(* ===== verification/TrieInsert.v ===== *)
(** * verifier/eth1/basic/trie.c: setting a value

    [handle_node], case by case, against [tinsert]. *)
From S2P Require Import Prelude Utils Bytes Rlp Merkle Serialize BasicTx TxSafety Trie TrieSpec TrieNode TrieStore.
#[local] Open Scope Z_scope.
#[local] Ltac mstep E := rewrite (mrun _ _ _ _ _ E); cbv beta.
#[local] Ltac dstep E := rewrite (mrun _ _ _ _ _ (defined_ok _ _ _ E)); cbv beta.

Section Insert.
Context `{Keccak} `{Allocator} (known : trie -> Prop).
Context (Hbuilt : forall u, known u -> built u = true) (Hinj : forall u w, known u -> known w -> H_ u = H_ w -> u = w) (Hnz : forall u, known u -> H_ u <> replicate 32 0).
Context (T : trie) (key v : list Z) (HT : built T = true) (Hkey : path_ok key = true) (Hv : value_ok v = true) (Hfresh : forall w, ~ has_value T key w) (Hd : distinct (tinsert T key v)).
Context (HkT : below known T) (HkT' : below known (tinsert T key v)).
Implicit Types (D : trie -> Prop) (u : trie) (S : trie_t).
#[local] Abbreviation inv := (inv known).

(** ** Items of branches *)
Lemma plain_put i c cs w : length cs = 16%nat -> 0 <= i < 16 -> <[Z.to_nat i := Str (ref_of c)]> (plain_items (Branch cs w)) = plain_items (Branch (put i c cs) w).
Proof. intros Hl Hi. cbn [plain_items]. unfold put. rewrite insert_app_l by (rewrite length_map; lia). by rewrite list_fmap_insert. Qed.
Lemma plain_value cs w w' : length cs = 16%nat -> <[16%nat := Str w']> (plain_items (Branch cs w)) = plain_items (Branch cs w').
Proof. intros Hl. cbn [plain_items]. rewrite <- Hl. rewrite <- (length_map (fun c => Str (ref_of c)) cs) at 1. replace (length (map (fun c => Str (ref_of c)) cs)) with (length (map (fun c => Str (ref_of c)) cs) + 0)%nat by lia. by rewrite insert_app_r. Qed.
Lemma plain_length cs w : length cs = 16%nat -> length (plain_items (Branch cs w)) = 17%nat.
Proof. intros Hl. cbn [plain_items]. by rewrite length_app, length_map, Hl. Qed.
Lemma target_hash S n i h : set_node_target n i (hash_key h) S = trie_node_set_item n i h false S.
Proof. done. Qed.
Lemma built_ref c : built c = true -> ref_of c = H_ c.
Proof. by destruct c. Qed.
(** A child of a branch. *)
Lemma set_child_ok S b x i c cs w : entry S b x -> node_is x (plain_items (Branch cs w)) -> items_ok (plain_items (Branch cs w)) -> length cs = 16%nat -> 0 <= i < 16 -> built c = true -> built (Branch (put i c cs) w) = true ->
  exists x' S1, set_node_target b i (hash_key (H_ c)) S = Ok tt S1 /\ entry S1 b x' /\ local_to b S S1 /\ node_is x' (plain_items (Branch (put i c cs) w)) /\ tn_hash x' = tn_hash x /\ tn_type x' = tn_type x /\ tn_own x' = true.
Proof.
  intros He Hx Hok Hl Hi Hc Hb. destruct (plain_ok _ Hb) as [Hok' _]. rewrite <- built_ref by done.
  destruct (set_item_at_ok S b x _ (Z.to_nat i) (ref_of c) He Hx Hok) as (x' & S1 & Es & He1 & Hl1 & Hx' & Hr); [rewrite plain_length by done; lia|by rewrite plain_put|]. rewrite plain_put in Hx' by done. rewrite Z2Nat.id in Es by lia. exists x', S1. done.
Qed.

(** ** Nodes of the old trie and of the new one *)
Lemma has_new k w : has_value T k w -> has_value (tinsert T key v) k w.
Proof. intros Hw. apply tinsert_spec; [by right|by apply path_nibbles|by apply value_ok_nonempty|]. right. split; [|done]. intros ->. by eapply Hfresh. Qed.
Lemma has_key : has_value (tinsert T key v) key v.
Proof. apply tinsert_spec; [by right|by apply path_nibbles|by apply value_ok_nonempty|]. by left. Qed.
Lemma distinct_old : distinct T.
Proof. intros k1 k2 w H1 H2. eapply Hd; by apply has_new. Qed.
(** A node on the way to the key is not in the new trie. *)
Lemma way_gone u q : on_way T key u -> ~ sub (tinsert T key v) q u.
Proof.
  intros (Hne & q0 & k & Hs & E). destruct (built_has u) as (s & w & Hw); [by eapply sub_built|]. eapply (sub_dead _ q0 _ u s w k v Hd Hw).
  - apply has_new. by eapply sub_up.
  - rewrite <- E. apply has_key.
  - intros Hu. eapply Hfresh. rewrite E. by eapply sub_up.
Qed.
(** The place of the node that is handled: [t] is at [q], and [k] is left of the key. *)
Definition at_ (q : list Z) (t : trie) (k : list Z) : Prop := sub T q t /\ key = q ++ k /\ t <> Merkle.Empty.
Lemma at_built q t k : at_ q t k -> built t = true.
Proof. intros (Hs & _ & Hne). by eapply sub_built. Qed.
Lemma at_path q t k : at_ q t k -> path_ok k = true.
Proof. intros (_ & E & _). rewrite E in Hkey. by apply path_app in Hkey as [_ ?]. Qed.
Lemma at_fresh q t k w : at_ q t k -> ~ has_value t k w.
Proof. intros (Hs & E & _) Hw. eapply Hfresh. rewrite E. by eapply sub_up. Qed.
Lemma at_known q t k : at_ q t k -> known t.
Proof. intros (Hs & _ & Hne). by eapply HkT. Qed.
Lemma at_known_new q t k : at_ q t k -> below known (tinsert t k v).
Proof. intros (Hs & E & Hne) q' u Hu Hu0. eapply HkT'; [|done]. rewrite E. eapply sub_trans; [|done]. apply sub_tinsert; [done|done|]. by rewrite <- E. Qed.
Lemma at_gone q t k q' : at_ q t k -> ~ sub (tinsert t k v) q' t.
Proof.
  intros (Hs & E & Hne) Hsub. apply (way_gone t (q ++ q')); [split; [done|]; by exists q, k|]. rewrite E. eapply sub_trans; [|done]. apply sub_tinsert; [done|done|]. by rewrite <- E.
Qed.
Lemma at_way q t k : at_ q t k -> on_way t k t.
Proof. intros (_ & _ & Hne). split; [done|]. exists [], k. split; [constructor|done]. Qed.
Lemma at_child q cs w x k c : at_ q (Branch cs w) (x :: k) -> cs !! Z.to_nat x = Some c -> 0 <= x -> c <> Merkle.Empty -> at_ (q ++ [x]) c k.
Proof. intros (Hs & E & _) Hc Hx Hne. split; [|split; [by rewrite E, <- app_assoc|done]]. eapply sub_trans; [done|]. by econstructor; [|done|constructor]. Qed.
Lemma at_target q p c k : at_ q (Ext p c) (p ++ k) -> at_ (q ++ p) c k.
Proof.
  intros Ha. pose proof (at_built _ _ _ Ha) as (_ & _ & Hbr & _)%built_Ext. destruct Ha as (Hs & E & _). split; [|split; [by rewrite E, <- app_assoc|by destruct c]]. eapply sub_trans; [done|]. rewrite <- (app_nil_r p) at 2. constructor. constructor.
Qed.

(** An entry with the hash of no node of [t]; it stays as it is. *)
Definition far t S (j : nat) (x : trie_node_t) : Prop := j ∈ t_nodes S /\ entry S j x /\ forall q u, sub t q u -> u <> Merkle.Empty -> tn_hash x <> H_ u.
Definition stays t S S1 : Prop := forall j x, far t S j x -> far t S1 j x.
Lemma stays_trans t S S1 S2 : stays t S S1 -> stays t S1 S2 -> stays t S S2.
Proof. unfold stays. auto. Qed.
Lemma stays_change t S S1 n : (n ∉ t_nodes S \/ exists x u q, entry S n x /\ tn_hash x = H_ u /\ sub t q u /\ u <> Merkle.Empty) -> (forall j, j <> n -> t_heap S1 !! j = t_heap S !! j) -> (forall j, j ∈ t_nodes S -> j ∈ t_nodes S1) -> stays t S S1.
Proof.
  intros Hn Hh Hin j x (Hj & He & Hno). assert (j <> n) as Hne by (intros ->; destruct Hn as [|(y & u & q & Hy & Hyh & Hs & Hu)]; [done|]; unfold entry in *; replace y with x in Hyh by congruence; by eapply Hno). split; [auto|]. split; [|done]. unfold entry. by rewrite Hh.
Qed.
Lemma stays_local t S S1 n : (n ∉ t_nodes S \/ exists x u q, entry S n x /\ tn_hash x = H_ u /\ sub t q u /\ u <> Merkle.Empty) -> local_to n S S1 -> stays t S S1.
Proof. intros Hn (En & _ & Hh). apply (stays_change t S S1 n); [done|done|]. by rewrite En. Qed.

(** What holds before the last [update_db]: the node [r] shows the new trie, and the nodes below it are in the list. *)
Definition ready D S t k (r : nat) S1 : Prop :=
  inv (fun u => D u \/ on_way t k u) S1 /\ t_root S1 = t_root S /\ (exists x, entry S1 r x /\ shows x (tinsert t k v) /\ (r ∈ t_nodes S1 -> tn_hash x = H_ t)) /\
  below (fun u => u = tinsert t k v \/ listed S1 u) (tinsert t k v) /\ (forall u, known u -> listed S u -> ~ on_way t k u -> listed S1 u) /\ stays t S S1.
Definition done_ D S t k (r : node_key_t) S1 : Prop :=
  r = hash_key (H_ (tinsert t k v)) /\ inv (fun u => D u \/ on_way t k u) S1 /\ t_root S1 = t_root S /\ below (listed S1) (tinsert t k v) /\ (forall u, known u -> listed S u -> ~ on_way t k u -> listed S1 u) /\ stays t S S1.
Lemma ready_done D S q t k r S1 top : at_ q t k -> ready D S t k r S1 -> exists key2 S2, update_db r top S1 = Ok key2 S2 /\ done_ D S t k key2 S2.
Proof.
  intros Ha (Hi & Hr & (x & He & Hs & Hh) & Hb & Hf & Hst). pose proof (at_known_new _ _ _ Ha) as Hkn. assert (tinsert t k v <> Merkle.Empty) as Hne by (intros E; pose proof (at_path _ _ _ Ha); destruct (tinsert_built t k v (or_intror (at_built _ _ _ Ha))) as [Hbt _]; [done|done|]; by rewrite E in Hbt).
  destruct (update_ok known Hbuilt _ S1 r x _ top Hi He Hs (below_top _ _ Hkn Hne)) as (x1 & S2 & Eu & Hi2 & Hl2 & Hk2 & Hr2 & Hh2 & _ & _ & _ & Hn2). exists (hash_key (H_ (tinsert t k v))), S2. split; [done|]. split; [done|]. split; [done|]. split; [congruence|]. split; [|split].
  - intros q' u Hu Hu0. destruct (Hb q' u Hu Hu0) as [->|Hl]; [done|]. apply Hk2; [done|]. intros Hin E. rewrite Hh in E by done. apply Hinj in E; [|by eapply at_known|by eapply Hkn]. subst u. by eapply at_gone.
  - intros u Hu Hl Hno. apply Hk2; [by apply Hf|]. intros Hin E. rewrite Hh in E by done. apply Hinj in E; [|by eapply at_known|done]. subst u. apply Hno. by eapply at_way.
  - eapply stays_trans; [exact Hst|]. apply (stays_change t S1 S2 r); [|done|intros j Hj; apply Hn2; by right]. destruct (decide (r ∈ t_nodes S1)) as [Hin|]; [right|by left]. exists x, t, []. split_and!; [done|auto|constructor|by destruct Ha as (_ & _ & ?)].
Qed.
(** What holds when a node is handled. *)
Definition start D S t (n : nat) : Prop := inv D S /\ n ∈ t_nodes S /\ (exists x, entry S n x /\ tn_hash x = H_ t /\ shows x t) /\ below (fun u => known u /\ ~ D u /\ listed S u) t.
• • • • • • •
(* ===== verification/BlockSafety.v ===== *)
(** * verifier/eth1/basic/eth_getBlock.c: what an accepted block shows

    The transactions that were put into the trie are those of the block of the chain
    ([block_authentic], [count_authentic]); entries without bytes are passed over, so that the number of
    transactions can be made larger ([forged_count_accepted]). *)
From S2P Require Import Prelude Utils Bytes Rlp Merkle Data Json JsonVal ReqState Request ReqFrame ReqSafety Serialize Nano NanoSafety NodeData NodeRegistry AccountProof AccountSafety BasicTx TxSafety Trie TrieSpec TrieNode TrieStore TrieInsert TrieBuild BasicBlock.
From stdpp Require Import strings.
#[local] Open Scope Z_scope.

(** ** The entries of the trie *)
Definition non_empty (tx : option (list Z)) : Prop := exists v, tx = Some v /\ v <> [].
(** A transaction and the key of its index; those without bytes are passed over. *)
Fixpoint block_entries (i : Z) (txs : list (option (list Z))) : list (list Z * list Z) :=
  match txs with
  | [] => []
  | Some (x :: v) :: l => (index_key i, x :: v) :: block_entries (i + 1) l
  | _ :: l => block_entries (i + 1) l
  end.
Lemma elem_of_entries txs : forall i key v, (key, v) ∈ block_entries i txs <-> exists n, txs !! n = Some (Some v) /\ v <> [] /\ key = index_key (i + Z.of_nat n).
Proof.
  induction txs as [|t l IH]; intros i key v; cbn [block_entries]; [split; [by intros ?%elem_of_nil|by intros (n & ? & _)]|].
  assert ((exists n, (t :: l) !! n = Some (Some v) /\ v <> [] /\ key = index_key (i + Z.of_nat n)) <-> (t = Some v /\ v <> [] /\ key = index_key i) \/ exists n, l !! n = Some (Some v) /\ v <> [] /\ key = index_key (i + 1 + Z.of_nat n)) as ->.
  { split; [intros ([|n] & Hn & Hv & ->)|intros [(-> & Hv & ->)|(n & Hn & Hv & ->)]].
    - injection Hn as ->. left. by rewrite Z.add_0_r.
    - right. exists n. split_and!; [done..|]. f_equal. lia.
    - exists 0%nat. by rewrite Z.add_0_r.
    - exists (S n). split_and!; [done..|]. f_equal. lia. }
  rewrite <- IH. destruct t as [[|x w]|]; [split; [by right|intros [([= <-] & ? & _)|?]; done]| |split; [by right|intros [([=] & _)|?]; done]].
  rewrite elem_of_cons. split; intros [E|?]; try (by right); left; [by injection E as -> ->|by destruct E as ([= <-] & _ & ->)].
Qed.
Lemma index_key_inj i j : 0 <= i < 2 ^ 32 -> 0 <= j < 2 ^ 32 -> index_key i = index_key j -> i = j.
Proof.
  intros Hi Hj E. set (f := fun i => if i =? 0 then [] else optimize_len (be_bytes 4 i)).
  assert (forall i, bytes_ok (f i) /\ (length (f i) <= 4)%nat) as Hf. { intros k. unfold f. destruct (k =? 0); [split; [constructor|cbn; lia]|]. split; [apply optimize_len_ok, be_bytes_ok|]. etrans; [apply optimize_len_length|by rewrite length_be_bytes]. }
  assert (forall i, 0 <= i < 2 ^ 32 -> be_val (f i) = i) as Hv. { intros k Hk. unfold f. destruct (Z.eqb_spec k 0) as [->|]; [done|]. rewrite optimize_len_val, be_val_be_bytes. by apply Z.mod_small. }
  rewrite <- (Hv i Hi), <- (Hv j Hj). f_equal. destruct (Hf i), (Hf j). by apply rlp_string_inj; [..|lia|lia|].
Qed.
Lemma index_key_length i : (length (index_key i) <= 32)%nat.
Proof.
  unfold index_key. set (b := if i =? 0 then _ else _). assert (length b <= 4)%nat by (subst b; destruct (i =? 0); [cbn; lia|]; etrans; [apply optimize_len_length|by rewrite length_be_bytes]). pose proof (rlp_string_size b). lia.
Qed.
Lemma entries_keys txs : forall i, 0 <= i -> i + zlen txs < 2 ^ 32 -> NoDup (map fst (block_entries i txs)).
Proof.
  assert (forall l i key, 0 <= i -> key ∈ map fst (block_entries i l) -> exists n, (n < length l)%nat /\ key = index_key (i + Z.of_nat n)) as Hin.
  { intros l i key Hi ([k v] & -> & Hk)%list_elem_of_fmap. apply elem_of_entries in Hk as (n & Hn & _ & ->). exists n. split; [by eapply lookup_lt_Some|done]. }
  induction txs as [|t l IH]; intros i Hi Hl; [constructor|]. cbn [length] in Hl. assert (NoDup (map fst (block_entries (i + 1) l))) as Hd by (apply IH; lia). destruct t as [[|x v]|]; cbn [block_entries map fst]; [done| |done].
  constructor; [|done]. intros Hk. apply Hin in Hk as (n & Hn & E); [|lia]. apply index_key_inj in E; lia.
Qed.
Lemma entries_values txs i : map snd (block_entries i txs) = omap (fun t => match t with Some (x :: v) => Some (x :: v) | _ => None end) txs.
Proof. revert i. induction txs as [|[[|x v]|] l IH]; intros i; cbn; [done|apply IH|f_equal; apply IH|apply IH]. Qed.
• • • • • • •
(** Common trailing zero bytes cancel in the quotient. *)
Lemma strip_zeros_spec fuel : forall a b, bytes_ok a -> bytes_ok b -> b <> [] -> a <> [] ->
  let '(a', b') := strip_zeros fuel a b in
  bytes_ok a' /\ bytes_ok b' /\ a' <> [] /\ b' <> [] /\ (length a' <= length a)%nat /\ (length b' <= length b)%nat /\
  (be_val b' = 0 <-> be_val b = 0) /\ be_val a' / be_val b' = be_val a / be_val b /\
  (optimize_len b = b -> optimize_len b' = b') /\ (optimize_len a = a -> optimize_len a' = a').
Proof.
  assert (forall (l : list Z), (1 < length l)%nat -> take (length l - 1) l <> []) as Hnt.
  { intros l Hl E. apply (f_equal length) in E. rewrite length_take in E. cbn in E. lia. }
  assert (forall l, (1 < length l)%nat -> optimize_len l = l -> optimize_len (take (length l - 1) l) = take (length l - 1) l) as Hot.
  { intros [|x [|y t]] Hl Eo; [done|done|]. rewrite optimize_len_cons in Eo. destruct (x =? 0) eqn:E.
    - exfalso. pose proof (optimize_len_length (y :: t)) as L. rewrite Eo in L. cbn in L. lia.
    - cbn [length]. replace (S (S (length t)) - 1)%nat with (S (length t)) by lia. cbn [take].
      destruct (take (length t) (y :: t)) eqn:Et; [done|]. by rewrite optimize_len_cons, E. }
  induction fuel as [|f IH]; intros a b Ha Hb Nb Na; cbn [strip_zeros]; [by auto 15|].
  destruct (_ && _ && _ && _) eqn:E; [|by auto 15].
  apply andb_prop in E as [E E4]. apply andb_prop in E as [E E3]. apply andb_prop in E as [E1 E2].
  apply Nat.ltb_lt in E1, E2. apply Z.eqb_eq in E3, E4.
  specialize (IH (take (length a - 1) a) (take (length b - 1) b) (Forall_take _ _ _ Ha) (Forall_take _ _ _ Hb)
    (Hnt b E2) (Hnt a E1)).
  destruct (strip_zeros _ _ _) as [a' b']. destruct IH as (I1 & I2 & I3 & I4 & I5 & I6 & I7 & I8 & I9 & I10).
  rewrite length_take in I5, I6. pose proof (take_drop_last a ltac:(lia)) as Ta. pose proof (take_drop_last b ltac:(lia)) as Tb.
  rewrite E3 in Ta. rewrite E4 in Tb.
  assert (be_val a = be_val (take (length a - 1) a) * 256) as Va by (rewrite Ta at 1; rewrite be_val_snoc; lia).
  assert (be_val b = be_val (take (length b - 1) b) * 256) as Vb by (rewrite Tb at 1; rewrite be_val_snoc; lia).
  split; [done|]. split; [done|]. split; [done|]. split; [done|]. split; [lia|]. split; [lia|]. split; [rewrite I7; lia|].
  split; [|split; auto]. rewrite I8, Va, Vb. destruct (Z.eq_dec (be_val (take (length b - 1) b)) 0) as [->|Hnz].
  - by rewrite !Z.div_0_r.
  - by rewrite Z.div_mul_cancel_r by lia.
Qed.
• • • • • • •
Task instructions:
Output only an exact transcription of the lines above from the one with "Context (HkT : below" up to and including the one with "Lemma plain_put i".

Task response:
Context (HkT : below known T) (HkT' : below known (tinsert T key v)).
Implicit Types (D : trie -> Prop) (u : trie) (S : trie_t).
#[local] Abbreviation inv := (inv known).

(** ** Items of branches *)
Lemma plain_put i c cs w : length cs = 16%nat -> 0 <= i < 16 -> <[Z.to_nat i := Str (ref_of c)]> (plain_items (Branch cs w)) = plain_items (Branch (put i c cs) w).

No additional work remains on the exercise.